# Ant Battle



## papereater (Sep 16, 2016)

Wow, tried Terro bait, no,luck. It was a bit old, the liquid was brown. But i figured, it's just the sugar was old, so made my own, with water, granulated sugar, and borax. Still , ants did not take bait.

It has been about a month now- very TINY ants, allover the kitchen table. man, do I have t spend $$$ on Advion?

Thanks.


----------



## Nik333 (Mar 1, 2015)

How about grease eating thief ants?


https://www.thespruce.com/thief-and-grease-ants-2656363


----------



## Bud9051 (Nov 11, 2015)

The Terro hit a home run for me with tiny ants in my kitchen. I knew where they were coming in and placed my bait pads there.

I also found my old Terro was brown and it was early spring so went to a box store where they were more likely to have rotated their inventory. Found some nice and clear fresh stuff. But I learned i needed to refresh the bait every day as it became to tacky for them. Doesn't sound like you are getting any action though.

If zero interest check for other baits like the link Nik posted. If they are coming into your house there is something they are attracted to and you need to identify it.

Bud


----------



## CaptTom (Dec 31, 2017)

I finally got rid of the ants (I hope) with Terro and patience.

I tried home-made bait with borax and sugar, etc, but those never seemed as effective.

In my case, the trick was to keep the bait out, even after it appeared they stopped taking it. Eventually they'd be back, at which point I usually swapped out the bait packets. Finally, they've stopped coming. It's been maybe 4-6 months, but I still keep a couple of bait packets out, just in case.

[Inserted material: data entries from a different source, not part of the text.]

(* ===== verification/StateMachine.v ===== *)
(** * The state machine of a connection

    [daemon/statemachine_mcbp.cc], every task function; the registration with
    libevent ([updateEvent] and its kin in [daemon/connection_mcbp.cc]);
    [conn_close] and [conn_cleanup] ([daemon/connections.cc]); and the loop
    that drives the machine ([runStateMachinery], [runEventLoop]).

    Shipping the TAP and DCP logs, connecting a TAP stream and the result of a
    SASL task are the class [Process], with the rest the machine asks of the
    process: whether the bucket is dying, whether the listening port is
    known. *)

From S2P Require Import Prelude Memory Protocol FunctionChain Packet Input Output Buffers.
From S2P Require Import DynamicBuffer RecordUpdate StateMonad Connection Response SubdocValidators Validators Privileges Dispatch.

Inductive cbsasl_error :=
| CBSASL_OK
| CBSASL_CONTINUE
| CBSASL_BADPARAM
| CBSASL_NOUSER
| CBSASL_PWERR
| CBSASL_OTHER.

#[export] Instance TransmitResult_eq_dec : EqDecision TransmitResult.
Proof. solve_decision. Defined.

Class Process := {
  bucket_dying : bool;
  exit_on_connection_close : bool;
  port_instance : bool;
  pipe_connection : bool;
  ssl_more_input : bool;
  ship_dcp_log : M unit;
  ship_tap_log : M unit;
  tap_connect : M unit;
  sasl_error : cbsasl_error;
  sasl_response : Z;
  sasl_response_length : Z;
}.

Section StateMachine.
Context `{System} `{Engine} `{Bucket} `{Process}.

(** ** libevent *)

(** [McbpConnection::unregisterEvent] *)
Definition unregisterEvent : M bool :=
  registered <- gets registered_in_libevent;;
  if negb registered then ret false else
  is_open <- gets socket_open;;
  cb_assert is_open;;
  if negb event_del_ok then ret false else
  assign registered_in_libevent false;;
  ret true.

(** [McbpConnection::registerEvent] *)
Definition registerEvent : M bool :=
  registered <- gets registered_in_libevent;;
  if (registered : bool) then ret false else
  untimed <- gets (fun c => (connection_idle_time == 0) || admin c || dcp c || tap_iterator c);;
  (if (untimed : bool) then assign ev_timeout_enabled false
   else assign ev_timeout_enabled true;; assign ev_timeout connection_idle_time);;
  assign ev_insert_time current_time;;
  if negb event_add_ok then ret false else
  assign registered_in_libevent true;;
  ret true.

Get some new Terro. This is not a time to pinch pennies.


----------



## papereater (Sep 16, 2016)

CaptTom said:


> I finally got rid of the ants (I hope) with Terro and patience.
> 
> I tried home-made bait with borax and sugar, etc, but those never seemed as effective.
> 
> In my case, the trick was to keep the bait out, even after it appeared they stopped taking it. Eventually they'd be back, at which point I usually swapped out the bait packets.


Bait packets? What are those? I thought terro made only the liquid in a bottle, to drop out drops.


----------



## Nik333 (Mar 1, 2015)

Here's a pic of Raid ant baits. It contains Avermectin. I guess the arsenic ingredient, used previously, was being eaten by toddlers.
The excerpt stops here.